Aux termes de l’article 1er, section A, 2. de la Convention de Genève, le terme « réfugié » s’applique à toute personne qui « craignant avec raison d’être persécutée du fait de sa race, de sa religion et de sa nationalité, de son appartenance à un certain groupe social ou de ses opinions politiques, se trouve hors du pays dont elle a la nationalité et qui ne peut 2 ou, du fait de cette crainte, ne veut se réclamer de la protection de ce pays ; ou qui, si elle n’a pas de nationalité et se trouve hors du pays dans lequel elle avait sa résidence habituelle à la suite de tels événements, ne peut ou, en raison de ladite crainte, ne veut y retourner ».

La reconnaissance du statut de réfugié n’est pas uniquement conditionnée par la situation générale du pays d’origine mais aussi et surtout par la situation particulière du demandeur d’asile qui doit établir, concrètement, que sa situation subjective spécifique a été telle qu’elle laissait supposer un danger sérieux pour sa personne. Dans ce contexte, il convient encore de préciser que le tribunal est appelé, dans le cadre d'un recours en réformation, à apprécier le bien-fondé et l'opportunité d'une décision entreprise en tenant compte de la situation existant au moment où il statue.

L’examen des déclarations faites par Monsieur DABIC lors de son audition du 29 juin 2000, ensemble les moyens et arguments apportés au cours de la procédure contentieuse et les pièces produites en cause, amène le tribunal à conclure que le demandeur reste en défaut de faire état et d’établir à suffisance de droit des raisons personnelles de nature à justifier dans son chef une crainte actuelle justifiée de persécution du fait de sa race, de sa religion, de sa nationalité, de son appartenance à un certain groupe social ou de ses opinions politiques ainsi que le prévoit l’article 1er, section A, 2. de la Convention de Genève.

En effet, concernant les craintes de persécutions du demandeur en raison de son activité politique et de sa confession musulmane, seules invoquées à l'appui de son recours contentieux, c’est à juste titre que le délégué du Gouvernement a relevé dans son mémoire en réponse que les propos du demandeur tendant à établir que sa plainte pour maltraitances subies de la part de policiers aurait été classée sans suite, ne sont corroborés par aucun élément de preuve tangible.

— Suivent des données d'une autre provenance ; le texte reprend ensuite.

(** ** A writer that slept for space *)

(** X16: a write through a high priority session that may sleep, on a flow
    with no free byte, releases the mutex and sleeps; when the sleep ends
    with a value that [do_sleep_wqe] reads as space being there again (as an
    [int] it is neither 0 nor [- ERESTARTSYS]), it takes the mutex anew and
    stores into the flow as the other threads left it: it returns the
    smaller of its length and the free bytes found then, and appends that
    many bytes of its buffer to the bytes found then. *)
Theorem woken_writer_stores e filp sess buff len s f f1 :
  private_data filp = Some sess ->
  priority sess = 1 ->
  0 < timeout sess ->
  get_flow s (f_minor filp) 1 = Some f ->
  total_free_bytes f = 0 ->
  to_int (wait_data e) <> 0 ->
  to_int (wait_data e) <> - ERESTARTSYS ->
  trylock2 e = true ->
  get_flow (after_sleep e sess (f_minor filp) s) (f_minor filp) 1 = Some f1 ->
  flow_wf f1 ->
  0 < total_free_bytes f1 ->
  0 < len < 2 ^ 31 ->
  (Z.to_nat len <= length buff)%nat ->
  roomy e len ->
  exists s' f',
    dev_write e filp buff len s
    = Ret (Z.min len (total_free_bytes f1), s',
           [EvLock (f_minor filp) 1; EvUnlock (f_minor filp) 1;
            EvSleep (f_minor filp) 1 WAIT_WRITE;
            EvLock (f_minor filp) 1; EvUnlock (f_minor filp) 1;
            EvWake (f_minor filp) 1])
    /\ get_flow s' (f_minor filp) 1 = Some f'
    /\ flow_wf f'
    /\ log_bytes (list_heads f')
       = log_bytes (list_heads f1)
         ++ take (Z.to_nat (Z.min len (total_free_bytes f1))) buff.
Proof.
  intros Hsess Hp Htmo Hf Hfull Hw0 Hwsig Htl2 Hf1 Hwf1 Hfree1 Hlen Hbuf (Hk & Htl & Hpages).
  unfold dev_write. rewrite Hk, Hsess, Htl, Htl2. cbn.
  rewrite copy_from_user_fits by lia. cbn.
  rewrite Z.sub_0_r, (to_ulong_small len) by (unfold is_ulong; lia).
  rewrite Hp, (try_get_lock_free _ _ _ _ _ (eq_ind_r (fun p => get_flow _ _ p = _) Hf Hp)).
  cbn. rewrite Hf. cbn. rewrite Hfull. cbn.
  destruct (Z.gtb_spec (timeout sess) 0) as [_|?]; [|lia].
  rewrite (do_sleep_wqe_woken _ Hw0 Hwsig).
  cbn. rewrite ?Hp.
  assert (after_sleep e sess (f_minor filp) s
          = with_wait_data (interfere e (with_wait_data s 1 (f_minor filp) 1)) 1
              (f_minor filp) (- 1)) as Hs1 by (unfold after_sleep; by rewrite Hp).
  rewrite Hs1 in Hf1.
  rewrite (try_get_lock_free _ _ _ _ _ (eq_ind_r (fun p => get_flow _ _ p = _) Hf1 Hp)).
  cbn. rewrite ?Hp.
  destruct (dev_write_locked_stores e sess (f_minor filp) (take (Z.to_nat len) buff) len
              (with_wait_data (interfere e (with_wait_data s 1 (f_minor filp) 1)) 1
                 (f_minor filp) (- 1))
              [EvLock (f_minor filp) 1; EvUnlock (f_minor filp) 1;
               EvSleep (f_minor filp) 1 WAIT_WRITE; EvLock (f_minor filp) 1] f1)
    as (f' & Hrun & Hwf' & Hbytes & _);
    [done..|rewrite length_take; lia|done|].
  rewrite Hrun. eexists _, f'. split; [done|].
  split; [rewrite get_flow_with_data_count; by eapply get_put_flow_same|].
  split; [done|]. rewrite Hbytes, take_take. do 2 f_equal. lia.
Qed.

Lemma woken_writer_stores_witness :
  private_data (open_file 0 1 5) = Some {| priority := 1; timeout := 5 |}
  /\ get_flow full_high (f_minor (open_file 0 1 5)) 1 = Some full_flow
  /\ total_free_bytes full_flow = 0
  /\ to_int (wait_data drained) <> 0
  /\ to_int (wait_data drained) <> - ERESTARTSYS
  /\ get_flow (after_sleep drained {| priority := 1; timeout := 5 |} 0 full_high) 0 1
     = Some first_flow
  /\ flow_wf first_flow
  /\ roomy drained 2
  /\ exists s' f',
       dev_write drained (open_file 0 1 5) [x68; x69] 2 full_high
       = Ret (Z.min 2 (total_free_bytes first_flow), s',
              [EvLock 0 1; EvUnlock 0 1; EvSleep 0 1 WAIT_WRITE;
               EvLock 0 1; EvUnlock 0 1; EvWake 0 1])
       /\ get_flow s' 0 1 = Some f'
       /\ flow_wf f'
       /\ log_bytes (list_heads f')
          = log_bytes (list_heads first_flow)
            ++ take (Z.to_nat (Z.min 2 (total_free_bytes first_flow))) [x68; x69].
Proof.
  assert (get_flow full_high 0 1 = Some full_flow) as Hf by (vm_compute; reflexivity).
  assert (total_free_bytes full_flow = 0) as Hfull by (vm_compute; reflexivity).
  assert (get_flow (after_sleep drained {| priority := 1; timeout := 5 |} 0 full_high) 0 1
          = Some first_flow) as Hf1 by (vm_compute; reflexivity).
  assert (roomy drained 2) as Hroomy
    by (unfold roomy, pages_for, OBJECT_MAX_SIZE; cbn; lia).
  split; [reflexivity|]. split; [exact Hf|]. split; [exact Hfull|].
  split; [discriminate|]. split; [discriminate|]. split; [exact Hf1|].
  split; [exact flow_wf_first_flow|]. split; [exact Hroomy|].
  apply (woken_writer_stores drained (open_file 0 1 5) {| priority := 1; timeout := 5 |}
           [x68; x69] 2 full_high full_flow first_flow);
    [reflexivity | reflexivity | simpl; lia | exact Hf | exact Hfull | discriminate
    | discriminate | reflexivity | exact Hf1 | exact flow_wf_first_flow
    | simpl; unfold OBJECT_MAX_SIZE, MAX_PAGES; lia | lia | simpl; lia | exact Hroomy].
Defined.

(** ** Disabling an endpoint *)

Lemma get_flow_with_enable s l m p : get_flow (with_enable s l) m p = get_flow s m p.
Proof. done. Qed.

(** X17: an ioctl SET_OPENCLOSE with an argument other than 0 returns 0 and
    disables the minor of its file: from then on every open of that minor
    returns -1.  The sessions that are open stay usable: a write through a
    high priority session returns the smaller of its length and the free
    bytes and appends that many bytes of its buffer, as before. *)
Theorem disabling_stops_opens_not_sessions e1 e3 filp sess s flag f buff len param :
  private_data filp = Some sess ->
  priority sess = 1 ->
  get_flow s (f_minor filp) 1 = Some f ->
  flow_wf f ->
  0 < total_free_bytes f ->
  0 < len < 2 ^ 31 ->
  (Z.to_nat len <= length buff)%nat ->
  f_minor filp < MINORS ->
  at_index (enable_disable_array s) (f_minor filp) = Some flag ->
  param <> 0 ->
  trylock1 e1 = true ->
  roomy e3 len ->
  exists s1 tr,
    dev_ioctl e1 filp SET_OPENCLOSE param s = Ret (0, filp, s1, tr)
    /\ (forall e2 filp2,
          f_minor filp2 = f_minor filp -> dev_open e2 filp2 s1 = Ret (- 1, filp2))
    /\ exists s2 f2 tr2,
         dev_write e3 filp buff len s1 = Ret (Z.min len (total_free_bytes f), s2, tr2)
         /\ get_flow s2 (f_minor filp) 1 = Some f2
         /\ log_bytes (list_heads f2)
            = log_bytes (list_heads f)
              ++ take (Z.to_nat (Z.min len (total_free_bytes f))) buff.
Proof.
  intros Hsess Hp Hf Hwf Hfree Hlen Hbuf Hminor Hflag Hparam Htl Hroomy.
  unfold dev_ioctl. rewrite Hsess, Htl. cbn.
  rewrite Hp, (try_get_lock_free _ _ _ _ _ (eq_ind_r (fun p => get_flow _ _ p = _) Hf Hp)).
  cbn. eexists _, _. split; [done|]. split.
  - intros e2 filp2 Hsame. unfold dev_open. rewrite Hsame.
    destruct (Z.geb_spec (f_minor filp) MINORS) as [?|_]; [lia|].
    cbn [enable_disable_array with_enable].
    rewrite (at_index_set_same _ _ _ _ Hflag). cbn.
    by destruct (Z.eqb_spec param 0).
  - destruct (dev_write_stores e3 filp sess buff len
                (with_enable s (set_index (enable_disable_array s) (f_minor filp) param)) f)
      as (s2 & f2 & Hrun & Hf2 & _ & Hbytes & _); [done..|].
    by eexists _, _, _.
Qed.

Il se dégage, au contraire, des affirmations mêmes du demandeur qu’un procès a eu lieu, mais que le demandeur n’a pas eu gain de cause, sans que les circonstances exactes à la base dudit jugement, par ailleurs non versé en cause, ne soient pourtant suffisamment claires pour établir une persécution politique vécue dans le chef du demandeur. La même conclusion s’impose au sujet du licenciement du demandeur, étant donné que l’affirmation que le motif à la base dudit licenciement aurait été politique repose uniquement sur une supposition du demandeur, non suffisante pour documenter l’existence d’une persécution politique afférente dans son chef.

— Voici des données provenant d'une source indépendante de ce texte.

(** What [start_daemon] does once past its guard. *)
Lemma start_daemon_past_guard g p s i e envs :
  g_daemon_running g = false ->
  let saved := save_config g p s i (env_getpid e) in
  exists r l,
    start_daemon g p s i e envs =
    Some (r, (if env_fork e =? 0 then set_running saved true else saved), l) /\
    (env_fork e <> 0 -> r = Returned (if env_fork e <? 0 then -1 else 0)) /\
    In Fork l.
Proof.
  intros Hg saved. unfold start_daemon. rewrite Hg.
  unfold start_daemon_fork, OS.bind, call, ret. cbn [app fst snd].
  fold saved.
  destruct (Z.ltb_spec (env_fork e) 0) as [Hneg|Hnn].
  - replace (env_fork e =? 0) with false by (symmetry; apply Z.eqb_neq; lia).
    do 2 eexists; split; [reflexivity|]. split; [reflexivity|]. cbn; auto.
  - destruct (Z.eqb_spec (env_fork e) 0) as [Hz|Hnz].
    + destruct (detach_total e) as [l2 ->].
      destruct (daemon_main_loop_total (set_running saved true) envs) as (r & -> & _).
      destruct (loop_end r); do 2 eexists;
        (split; [reflexivity|]); (split; [intros; contradiction|]); cbn; auto.
    + do 2 eexists; split; [reflexivity|]. split; [reflexivity|]. cbn; auto.
Qed.

(** The guard of [start_daemon], taken. *)
Lemma start_daemon_flag_set g p s i e envs :
  g_daemon_running g = true ->
  start_daemon g p s i e envs = Some (Returned 0, g, []).
Proof. intros H. unfold start_daemon. rewrite H. reflexivity. Qed.

(** No call that comes back to its caller sets the flag: it is false at
    every call of the interface. *)
Lemma callable_not_running g : callable g -> is_daemon_running g = false.
Proof.
  induction 1 as [|g p s i e envs r g' l _ IH H|g _ _]; try reflexivity.
  destruct (start_daemon_past_guard g p s i e envs IH) as (r' & l' & E & Hr & _).
  rewrite E in H. injection H as -> <- _.
  destruct (Z.eqb_spec (env_fork e) 0) as [Hz|Hnz]; [|exact IH].
  exfalso. revert E. unfold start_daemon.
  unfold is_daemon_running in IH. rewrite IH.
  unfold start_daemon_fork, OS.bind, call, ret. cbn [app fst snd]. rewrite Hz.
  cbn [Z.ltb Z.eqb Z.compare].
  destruct (detach_total e) as [l2 ->].
  destruct (daemon_main_loop (set_running _ true) envs) as [[r0 g0]|]; [|discriminate].
  destruct (loop_end r0); discriminate.
Qed.
(** X6. Once [delete_persona] has deleted the row of an identifier, the
    identifier is gone: get, a second delete and update all raise
    [PersonaNotFoundError] and leave the table as the delete left it. *)
Theorem delete_then_not_found (i : Z) (db db' : DB) :
  delete_persona i db = (inr (), db') →
  get_persona i db' = inl PersonaNotFoundError
  ∧ delete_persona i db' = (inl PersonaNotFoundError, db')
  ∧ ∀ payload, update_persona i payload db' = (inl PersonaNotFoundError, db').
Proof.
  intros ->%delete_persona_inr.
  unfold get_persona, delete_persona, update_persona.
  by rewrite first_by_id_deleted.
Qed.

Lemma delete_then_not_found_witness :
  get_persona 2 [ana; eva] = inl PersonaNotFoundError
  ∧ delete_persona 2 [ana; eva] = (inl PersonaNotFoundError, [ana; eva])
  ∧ ∀ payload,
      update_persona 2 payload [ana; eva] = (inl PersonaNotFoundError, [ana; eva]).
Proof. apply (delete_then_not_found 2 sample_db [ana; eva]). reflexivity. Defined.

(** X7. Deleting a row frees its email: in a table with unique emails, a
    create with the email of the deleted row is accepted afterwards. *)
Theorem delete_frees_email
    (i : Z) (payload : PersonaCreate) (db db' : DB) (obj : Persona) :
  emails_unique db →
  get_persona i db = inr obj → p_email obj = Some (c_email payload) →
  delete_persona i db = (inr (), db') →
  ∃ obj', create_persona payload db' = (inr obj', db' ++ [obj']).
Proof.
  intros Hu Hget He ->%delete_persona_inr.
  unfold get_persona in Hget.
  destruct (first (filter _ db)) as [o|] eqn:E; [|done].
  injection Hget as ->. apply first_filter_Some in E as [Hobj Hid].
  eexists. apply create_persona_free.
  intros p [Hne Hp]%list_elem_of_filter Hpe.
  apply Hne. by rewrite (emails_unique_inj db p obj _ Hu Hp Hobj Hpe He).
Qed.

Lemma delete_frees_email_witness :
  ∃ obj', create_persona (mkCreate "Luisa" "Vega" "luis.vega@yahoo.com"
                            None None true None) [ana; eva]
          = (inr obj', [ana; eva] ++ [obj']).
Proof.
  apply (delete_frees_email 2 _ sample_db [ana; eva] luis).
  - apply emails_unique_NoDup. apply (bool_decide_unpack _). vm_compute. exact I.
  - reflexivity.
  - reflexivity.
  - reflexivity.
Defined.

(** ** More on update *)

Lemma update_row_ids (obj' : Persona) (db db' : DB) :
  update_row obj' db = inr db' → p_id <$> db' = p_id <$> db.
Proof.
  unfold update_row. destruct (email_conflict _ _ _); [done|].
  intros [= <-]. rewrite <- list_fmap_compose. apply list_fmap_ext.
  intros k p _. simpl. by destruct (decide _).
Qed.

Il se dégage des considérations qui précèdent que la violation alléguée par le demandeur de ses droits civils et politiques par les autorités de l’ancienne Yougoslavie n’est pas établie en cause et que le recours laisse d’être fondé.

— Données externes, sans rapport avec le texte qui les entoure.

Lemma pin_unpin (k : string * Z) (P : gmap (string * Z) positive) :
  is_Some (P !! k) -> Ref.pin k (Ref.unpin k P) = P.
Proof.
  intros [c Hk]. unfold Ref.unpin, Ref.pin. rewrite Hk.
  destruct (Pos.eqb_spec c 1) as [-> | Hc].
  - rewrite lookup_delete_eq, insert_delete_eq. apply insert_id. exact Hk.
  - rewrite lookup_insert_eq, insert_insert_eq, Pos.succ_pred by exact Hc.
    apply insert_id. exact Hk.
Qed.

Lemma size_pin_fresh (k : string * Z) (P : gmap (string * Z) positive) :
  P !! k = None -> size (Ref.pin k P) = S (size P).
Proof.
  intros Hk. unfold Ref.pin. rewrite Hk. apply map_size_insert_None. exact Hk.
Qed.

Lemma ref_unPinPage_run (f : string) n d (s : Sys) st s' :
  BufMgr_unPinPage f n d s = (st, s') ->
  (st = OK /\ is_Some (Ref.pins (world s) !! (f, n))
   /\ world s' = Ref.set_pins (world s) (Ref.unpin (f, n) (Ref.pins (world s))))
  \/ (st <> OK /\ Ref.pins (world s) !! (f, n) = None /\ world s' = world s).
Proof.
  unfold BufMgr_unPinPage. simpl. unfold Ref.unPinPage.
  destruct (Ref.pins (world s) !! (f, n)) eqn:Hk; simpl; intros [= <- <-]; simpl.
  - left. split; [reflexivity | split; [eexists; reflexivity | reflexivity]].
  - right. repeat split. discriminate.
Qed.

Lemma ref_readPage_run (f : string) n (s : Sys) st p s' :
  BufMgr_readPage f n s = (st, p, s') ->
  (st = OK /\ p = Some (f, n)
   /\ (is_Some (Ref.pins (world s) !! (f, n))
       \/ (size (Ref.pins (world s)) < Ref.numBufs (world s))%nat)
   /\ world s' = Ref.set_pins (world s) (Ref.pin (f, n) (Ref.pins (world s))))
  \/ (st <> OK /\ p = None /\ world s' = world s).
Proof.
  unfold BufMgr_readPage. simpl. unfold Ref.readPage, Ref.has_free_frame.
  destruct (Ref.pins (world s) !! (f, n)) eqn:Hk.
  - simpl. intros [= <- <- <-]. left. simpl.
    split; [reflexivity | split; [reflexivity | split; [| reflexivity]]].
    left. eexists; reflexivity.
  - case_bool_decide.
    + destruct (Ref.frame_at (world s) (f, n)); simpl; intros [= <- <- <-]; simpl.
      * left. split; [reflexivity | split; [reflexivity | split; [| reflexivity]]].
        right. assumption.
      * right. repeat split. discriminate.
    + simpl. intros [= <- <- <-]. right. repeat split. discriminate.
Qed.

Lemma ref_firstRecord_run (p : string * Z) (s : Sys) st r s' :
  Page_firstRecord p s = (st, r, s') -> world s' = world s.
Proof.
  unfold Page_firstRecord. simpl. unfold Ref.firstRecord.
  destruct (Ref.frame_at (world s) p); [destruct (Ref.find_live _ _ _) |]; simpl;
    intros H; inversion H; subst; reflexivity.
Qed.

Lemma ref_nextRecord_run (p : string * Z) rid (s : Sys) st r s' :
  Page_nextRecord p rid s = (st, r, s') -> world s' = world s.
Proof.
  unfold Page_nextRecord. simpl. unfold Ref.nextRecord.
  destruct (Ref.frame_at (world s) p); [destruct (Ref.find_live _ _ _) |]; simpl;
    intros H; inversion H; subst; reflexivity.
Qed.

Lemma ref_getRecord_run (p : string * Z) rid (s : Sys) st r s' :
  Page_getRecord p rid s = (st, r, s') -> world s' = world s.
Proof.
  unfold Page_getRecord. simpl. unfold Ref.getRecord.
  destruct (Ref.frame_at (world s) p); [destruct (Ref.live_slot _ _) |]; simpl;
    intros H; inversion H; subst; reflexivity.
Qed.

Lemma ref_getNextPage_run (p : string * Z) (s : Sys) st r s' :
  Page_getNextPage p s = (st, r, s') -> world s' = world s.
Proof.
  unfold Page_getNextPage. simpl. unfold Ref.getNextPage.
  destruct (Ref.frame_at (world s) p); simpl;
    intros H; inversion H; subst; reflexivity.
Qed.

Par ces motifs, le tribunal administratif, première chambre, statuant contradictoirement, donne acte à Maître Anne CALTEUX qu’elle occupe pour Monsieur … DABIC, en remplacement de Maître Roger NOTHAR, reçoit le recours en la forme, au fond le déclare non justifié et en déboute, condamne le demandeur aux frais.

3 Ainsi jugé et prononcé à l’audience publique du 10 décembre 2001 par :

Mme Lenert, premier juge, M. Schroeder, juge, Mme Thomé, juge, en présence de M. Schmit, greffier en chef.

s. Schmit s. Lenert 4


Synthèse
Formation : Première chambre
Numéro d'arrêt : 13399
Date de la décision : 10/12/2001

Origine de la décision
Date de l'import : 12/12/2019
Identifiant URN:LEX : urn:lex;lu;tribunal.administratif;arret;2001-12-10;13399 ?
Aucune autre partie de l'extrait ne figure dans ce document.